Essas inovações reforçam um compromisso comum entre os veículos especializados: buscar novas vozes, linguagens e caminhos para que a ciência chegue a todos. Em meio a tantos canais e discursos, o grande desafio é — e talvez sempre será — encontrar a voz que realmente chega ao público.

O público como ponto de partida

Na divulgação científica, o público é o centro. O jornalismo científico atua como ponte entre a produção do conhecimento e sua apropriação social. A comunicação da ciência deve ser um diálogo, e não um monólogo. Não basta apenas falar — é preciso ouvir. Ouvir as dúvidas, curiosidades, inquietações e experiências das pessoas, reconhecendo também seus saberes e modos de ver o mundo. Quando apenas um lado fala e o outro é silenciado, a comunicação se rompe — e a confiança se perde.

Em um país desigual como o Brasil, é essencial que as ações de comunicação científica considerem as juventudes e as populações periféricas, integrando-as à cultura científica e permitindo que se reconheçam como parte ativa na construção do conhecimento. Ampliar o alcance da divulgação científica implica diversificar linguagens, explorar novos formatos e multiplicar canais de acesso. É nessa pluralidade — de vozes, meios e olhares — que a ciência encontra caminhos para alcançar todos.
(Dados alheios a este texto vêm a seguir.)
(** X10. On an update with a single stop-time update, the delay at that
    stop and the delay of the trip agree when the stop is not skipped or
    cancelled; when it is, both report the status cancelled, the stop with
    its own delay and the trip with a delay of zero. *)
Theorem single_stop_update_agrees update stu :
  stopTimeUpdates update = [stu] ->
  let atStop := getStopDelay [update] (stopId stu) (Some (tripId update)) in
  let overTrip := calculateTripDelay update in
  (isSkippedOrCanceled stu = false -> atStop = overTrip)
  /\ (isSkippedOrCanceled stu = true ->
      atStop = Some {| info_delay := round_div (stopDelay stu) 60;
                       info_status := Cancelled |}
      /\ overTrip = Some {| info_delay := 0; info_status := Cancelled |}).
Proof.
  intros Hstops atStop overTrip. subst atStop overTrip.
  unfold calculateTripDelay. cbn [getStopDelay]. rewrite Hstops.
  rewrite String.eqb_refl, andb_false_r. cbn [find delayLoop].
  rewrite String.eqb_refl. unfold statusOf.
  split; intros Hs; rewrite Hs.
  - assert (Hmax : (if Z.abs 0 <? Z.abs (stopDelay stu) then stopDelay stu else 0)
                   = stopDelay stu).
    { destruct (Z.ltb_spec (Z.abs 0) (Z.abs (stopDelay stu))); lia. }
    now rewrite Hmax.
  - split; reflexivity.
Qed.

Lemma single_stop_update_agrees_witness :
  getStopDelay [Sample.onTime] "70012" (Some "T101"%string)
  = calculateTripDelay Sample.onTime.
Proof.
  exact (proj1 (single_stop_update_agrees Sample.onTime
                  (Sample.stopUpdate "70012" 1 None (Some 20) None) eq_refl)
           eq_refl).
Defined.

Lemma getStopDelay_any_none updates sid :
  getStopDelay updates sid None = None <->
  forall u, In u updates -> forall stu, In stu (stopTimeUpdates u) -> stopId stu <> sid.
Proof.
  induction updates as [|u rest IH]; simpl.
  - split; [intros _ u [] | reflexivity].
  - destruct (find (fun stu => String.eqb (stopId stu) sid) (stopTimeUpdates u))
      as [stu|] eqn:Hfind.
    + split; [discriminate|]. intros H. apply find_some in Hfind.
      destruct Hfind as [Hin Heq]. apply String.eqb_eq in Heq.
      exfalso. exact (H u (or_introl eq_refl) stu Hin Heq).
    + rewrite IH. split.
      * intros H x [<- | Hx] stu Hstu; [|now apply (H x Hx)].
        apply String.eqb_neq. exact (find_none _ _ Hfind stu Hstu).
      * intros H x Hx. apply H. now right.
Qed.

(** X11. [getStopDelay] finds nothing exactly when no update has a stop-time
    update for the stop; an empty trip identifier searches all trips like an
    absent one; and a trip identifier restricts the search to the updates
    that carry it, in feed order. *)
Theorem stop_delay_search updates sid :
  (getStopDelay updates sid None = None <->
   forall u, In u updates -> forall stu, In stu (stopTimeUpdates u) -> stopId stu <> sid)
  /\ getStopDelay updates sid (Some ""%string) = getStopDelay updates sid None
  /\ (forall tid, tid <> ""%string ->
        getStopDelay updates sid (Some tid)
        = getStopDelay
            (List.filter (fun u => String.eqb (tripId u) tid) updates) sid None).
Proof.
  split; [apply getStopDelay_any_none|]. split.
  - induction updates as [|u rest IH]; simpl; [reflexivity|]. now rewrite IH.
  - intros tid Htid. induction updates as [|u rest IH]; simpl; [reflexivity|].
    destruct (String.eqb_spec tid "") as [|_]; [contradiction|]. simpl.
    destruct (String.eqb (tripId u) tid); simpl; [now rewrite IH | exact IH].
Qed.

(** ** Further properties: reading the tables *)

Lemma fillRow_keys headers index values obj key :
  is_Some (fillRow headers index values obj !! key) <->
  is_Some (obj !! key) \/ (In key headers /\ key <> "__proto__"%string).
Proof.
  revert index obj. induction headers as [|h rest IH]; intros index obj; simpl.
  - tauto.
  - rewrite IH. destruct (String.eqb_spec h "__proto__") as [Hp | Hp].
    + subst h. split; [tauto|]. intros [H | [[<- | H] Hk]]; tauto.
    + destruct (decide (h = key)) as [<- | Hne].
      * rewrite lookup_insert_eq. split; [intros _; right; auto | eauto].
      * rewrite lookup_insert_ne by exact Hne. split; [tauto|].
        intros [H | [[Heq | H] Hk]]; [tauto | contradiction | tauto].
Qed.

Lemma fillRow_other headers index values obj key :
  ~ In key headers ->
  fillRow headers index values obj !! key = obj !! key.
Proof.
  revert index obj. induction headers as [|h rest IH]; intros index obj Hnot; simpl.
  - reflexivity.
  - rewrite IH by (intros H; apply Hnot; now right).
    destruct (String.eqb h "__proto__"); [reflexivity|].
    apply lookup_insert_ne. intros ->. apply Hnot. now left.
Qed.

Lemma fillRow_last pre h post index values obj :
  ~ In h post -> h <> "__proto__"%string ->
  fillRow (pre ++ h :: post) index values obj !! h
  = Some (default ""%string (values !! (index + length pre)%nat)).
Proof.
  intros Hpost Hp. revert index obj.
  induction pre as [|h0 pre IH]; intros index obj; simpl.
  - rewrite fillRow_other by exact Hpost.
    destruct (String.eqb_spec h "__proto__") as [|_]; [contradiction|].
    now rewrite lookup_insert_eq, Nat.add_0_r.
  - rewrite IH. now rewrite Nat.add_succ_r.
Qed.

(** X12. [parseCSV] returns one object per line after the header line (none
    for a text of fewer than two lines), and every object has exactly the
    trimmed header names as its keys, however many cells its line holds;
    the name [__proto__] apart, which is never a key. *)
Theorem parseCSV_shape csvText :
  let lines := split "010" (trim csvText) in
  let headers := map trim (split "," (hd ""%string lines)) in
  length (parseCSV csvText) = (length lines - 1)%nat
  /\ forall row key,
       In row (parseCSV csvText) ->
       (is_Some (row !! key) <-> In key headers /\ key <> "__proto__"%string).
Proof.
  cbv zeta. unfold parseCSV.
  destruct (split "010" (trim csvText)) as [|header [|line more]]; simpl.
  - split; [reflexivity | intros ? ? []].
  - split; [reflexivity | intros ? ? []].
  - split; [rewrite length_map; lia|].
    intros row key Hin.
    assert (Hrow : exists values,
               row = fillRow (map trim (split "," header)) 0 values ∅).
    { destruct Hin as [<- | Hin]; [eauto|].
      apply in_map_iff in Hin. destruct Hin as [l [<- _]]. eauto. }
    destruct Hrow as [values ->]. rewrite fillRow_keys, lookup_empty.
    split; [intros [[x Hx] | H]; [discriminate | exact H] | auto].
Qed.

(** X13. In the object of a data line, the value under a header name is
    the trimmed cell at the position of the last header of that name, and
    the empty string when the line has no cell, or an empty cell, there. *)
Theorem parseCSV_cells csvText header line more j rowLine pre h post :
  split "010" (trim csvText) = header :: line :: more ->
  (line :: more) !! j = Some rowLine ->
  map trim (split "," header) = pre ++ h :: post ->
  ~ In h post -> h <> "__proto__"%string ->
  exists row,
    parseCSV csvText !! j = Some row
    /\ row !! h = Some (default ""%string (map trim (split "," rowLine) !! length pre)).
Proof.
  intros Hlines Hj Hheaders Hpost Hp. unfold parseCSV. rewrite Hlines, Hheaders.
  exists (fillRow (pre ++ h :: post) 0 (map trim (split "," rowLine)) ∅).
  split.
  - rewrite list_lookup_fmap, Hj. reflexivity.
  - now rewrite fillRow_last.
Qed.

Lemma parseCSV_cells_witness :
  let text := ("trip_id, stop_id ,arrival_time" +:+ String "010" "T1, 70012"
               +:+ String "010" "T2,70013,08:05:00,extra")%string in
  exists row,
    parseCSV text !! 0%nat = Some row
    /\ row !! "stop_id"%string = Some "70012"%string
    /\ row !! "arrival_time"%string = Some ""%string.
Proof.
  cbv zeta.
  destruct (parseCSV_cells
              ("trip_id, stop_id ,arrival_time" +:+ String "010" "T1, 70012"
               +:+ String "010" "T2,70013,08:05:00,extra")%string
              "trip_id, stop_id ,arrival_time" "T1, 70012"
              ["T2,70013,08:05:00,extra"%string] 0 "T1, 70012"
              ["trip_id"%string] "stop_id" ["arrival_time"%string])
    as [row [Hrow Hcell]].
  - vm_compute. reflexivity.
  - reflexivity.
  - vm_compute. reflexivity.
  - intros [H | []]. discriminate.
  - discriminate.
  - exists row. split; [exact Hrow|]. split; [rewrite Hcell; vm_compute; reflexivity|].
    assert (Hval : parseCSV
                     ("trip_id, stop_id ,arrival_time" +:+ String "010" "T1, 70012"
                      +:+ String "010" "T2,70013,08:05:00,extra")%string
                   !! 0%nat ≫= (fun r => r !! "arrival_time"%string)
                   = Some ""%string) by (vm_compute; reflexivity).
    rewrite Hrow in Hval. exact Hval.
Defined.

(** ** Further properties: loading the static dataset *)

(** X14. After a fetch that reports success the cache carries a fetch
    time, and every further fetch within 24 hours of that time, whatever
    the key and the sources then are, reports success and leaves the cache
    as it is. *)
Theorem fetch_then_cached env gtfsCache gtfsCache' :
  fetchGTFSData env gtfsCache = (true, gtfsCache') ->
  exists last,
    lastFetch gtfsCache' = Some last
    /\ forall env', now env' - last < 24 * 3600000 ->
                    fetchGTFSData env' gtfsCache' = (true, gtfsCache').
Proof.
  intros Hfetch.
  assert (Hlast : exists last, lastFetch gtfsCache' = Some last).
  { unfold fetchGTFSData, loadLocalGTFSData in Hfetch.
    destruct (cacheValid env gtfsCache) eqn:Hvalid.
    - inversion Hfetch; subst. unfold cacheValid in Hvalid.
      destruct (lastFetch gtfsCache'); [eauto | discriminate].
    - destruct (if apiKey env then remoteTables env else None) as [t|].
      + inversion Hfetch. simpl. eauto.
      + destruct (localTables env) as [t|]; inversion Hfetch. simpl. eauto. }
  destruct Hlast as [last Hlast]. exists last. split; [exact Hlast|].
  intros env' Hnow. unfold fetchGTFSData, cacheValid. rewrite Hlast.
  unfold CACHE_DURATION_HOURS.
  destruct (Z.ltb_spec (now env' - last) (24 * (1000 * 60 * 60))); [reflexivity | lia].
Qed.

Lemma fetch_then_cached_witness :
  fetchGTFSData Sample.offline Sample.cache = (true, Sample.cache).
Proof.
  destruct (fetch_then_cached Sample.env Sample.emptyCache Sample.cache)
    as [last [Hlast Hagain]].
  - reflexivity.
  - apply Hagain. vm_compute in Hlast. inversion Hlast. vm_compute. reflexivity.
Defined.

(** X15. A fetch fails exactly when the cache is absent or older than 24
    hours, the remote source is not used (no key) or fails, and the bundled
    files cannot be read. A failed fetch leaves the cache as it was, stale
    tables included; [getScheduledTrains] then returns the empty list (at
    every valid query date) without consulting those tables. *)
Theorem failed_fetch_keeps_snapshot env gtfsCache :
  (fst (fetchGTFSData env gtfsCache) = false <->
   cacheValid env gtfsCache = false
   /\ (apiKey env = false \/ remoteTables env = None)
   /\ localTables env = None)
  /\ (fst (fetchGTFSData env gtfsCache) = false ->
      snd (fetchGTFSData env gtfsCache) = gtfsCache
      /\ forall stations getStationById o d date tripUpdates caltrainAlerts,
           getScheduledTrains stations getStationById env gtfsCache o d (Some date)
             tripUpdates caltrainAlerts = (Normal [], gtfsCache)).
Proof.
  assert (Hiff : fst (fetchGTFSData env gtfsCache) = false <->
                 cacheValid env gtfsCache = false
                 /\ (apiKey env = false \/ remoteTables env = None)
                 /\ localTables env = None).
  { unfold fetchGTFSData, loadLocalGTFSData.
    destruct (cacheValid env gtfsCache); simpl; [split; [discriminate | tauto]|].
    destruct (apiKey env); simpl.
    - destruct (remoteTables env) as [t|]; simpl.
      + split; [discriminate | intros [_ [[H | H] _]]; discriminate].
      + destruct (localTables env); simpl; split; auto; try discriminate.
        intros [_ [_ H]]. discriminate.
    - destruct (localTables env); simpl; split; auto; try discriminate.
      intros [_ [_ H]]. discriminate. }
  split; [exact Hiff|]. intros Hfail.
  assert (Hsnd : snd (fetchGTFSData env gtfsCache) = gtfsCache).
  { apply Hiff in Hfail. destruct Hfail as [Hvalid [Hremote Hlocal]].
    unfold fetchGTFSData, loadLocalGTFSData. rewrite Hvalid, Hlocal.
    destruct Hremote as [-> | ->]; [reflexivity|]. now destruct (apiKey env). }
  split; [exact Hsnd|]. intros. unfold getScheduledTrains, scheduledTrainsTry.
  destruct (fetchGTFSData env gtfsCache) as [loaded cache']. simpl in *.
  now subst.
Qed.

(** ** Further properties: the returned trains *)

Lemma getScheduledTrains_selected stations getStationById env gtfsCache o d date
    tripUpdates caltrainAlerts l :
  fst (getScheduledTrains stations getStationById env gtfsCache o d (Some date)
         tripUpdates caltrainAlerts) = Normal l ->
  l <> [] ->
  let gtfsCache' := snd (fetchGTFSData env gtfsCache) in
  exists originStation destinationStation serviceId trains,
    getStationById o = Some originStation
    /\ getStationById d = Some destinationStation
    /\ getActiveServiceId date (calendar gtfsCache') (calendarDates gtfsCache')
         = Some serviceId
    /\ tripLoop
         (processTrip (stopTimes gtfsCache') date tripUpdates caltrainAlerts
            (northbound stations o d) (directionIdOf stations o d)
            (findGTFSStopId (code originStation) (directionIdOf stations o d))
            (findGTFSStopId (code destinationStation) (directionIdOf stations o d)))
         (List.filter (fun trip => String.eqb (service_id trip) serviceId)
            (trips gtfsCache')) []
       = Normal trains
    /\ l = take 5 (sortByDeparture trains).
Proof.
  intros Hres Hne gtfsCache'. subst gtfsCache'.
  destruct (getScheduledTrains_result stations getStationById env gtfsCache o d date
              tripUpdates caltrainAlerts) as [l' [Hl' Hcase]].
  rewrite Hres in Hl'. inversion Hl'; subst l'. clear Hl'.
  destruct Hcase as [-> | Hr]; [congruence|].
  destruct (resolveTrains_result stations getStationById
              (snd (fetchGTFSData env gtfsCache)) o d date tripUpdates caltrainAlerts)
    as [l' [Hl' Hcase]].
  rewrite Hr in Hl'. inversion Hl'; subst l'. clear Hl'.
  destruct Hcase as [-> | H]; [congruence | exact H].
Qed.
Promover uma melhor compreensão pública da ciência é reconhecer que a comunicação científica é parte do processo político, histórico e cultural de uma sociedade. Nesse processo, os veículos de divulgação científica cumprem uma função estratégica: informar com precisão, promover o debate público e aproximar as pessoas do conhecimento. Como lembra Graça Caldas (2011), trata-se de uma prática que ultrapassa a simples transmissão de dados — é também um exercício de cidadania.

Chris Bueno é jornalista, escritora, divulgadora de ciências formada pelo Labjor, editora-executiva da revista Ciência & Cultura, e mãe apaixonada por escrever (especialmente sobre ciência).

Referências

Barata, G.; Caldas, G.; Gascoigne, T. “Brazilian science communication research: national and international contributions”. Anais da Academia Brasileira de Ciências, v. 90, n. 2, 2018.
Bueno, W. C. “Comunicação científica e divulgação científica: aproximações e rupturas conceituais”. Informação & Informação, v. 15, n. 1 (esp.), 2010.
Caldas, G. “Mídia e políticas públicas para a comunicação da ciência”. In: Porto, C. M.; Brotas, A. M. P.; Bortoliero, S. T. (orgs.). Diálogos entre ciência e divulgação científica: leituras contemporâneas. Salvador: EDUFBA, 2011.
Massarani, L.; Moreira, I. C. “Science communication in Brazil: a historical review and considerations about the current situation”. Anais da Academia Brasileira de Ciências, v. 88, n. 3, 2016.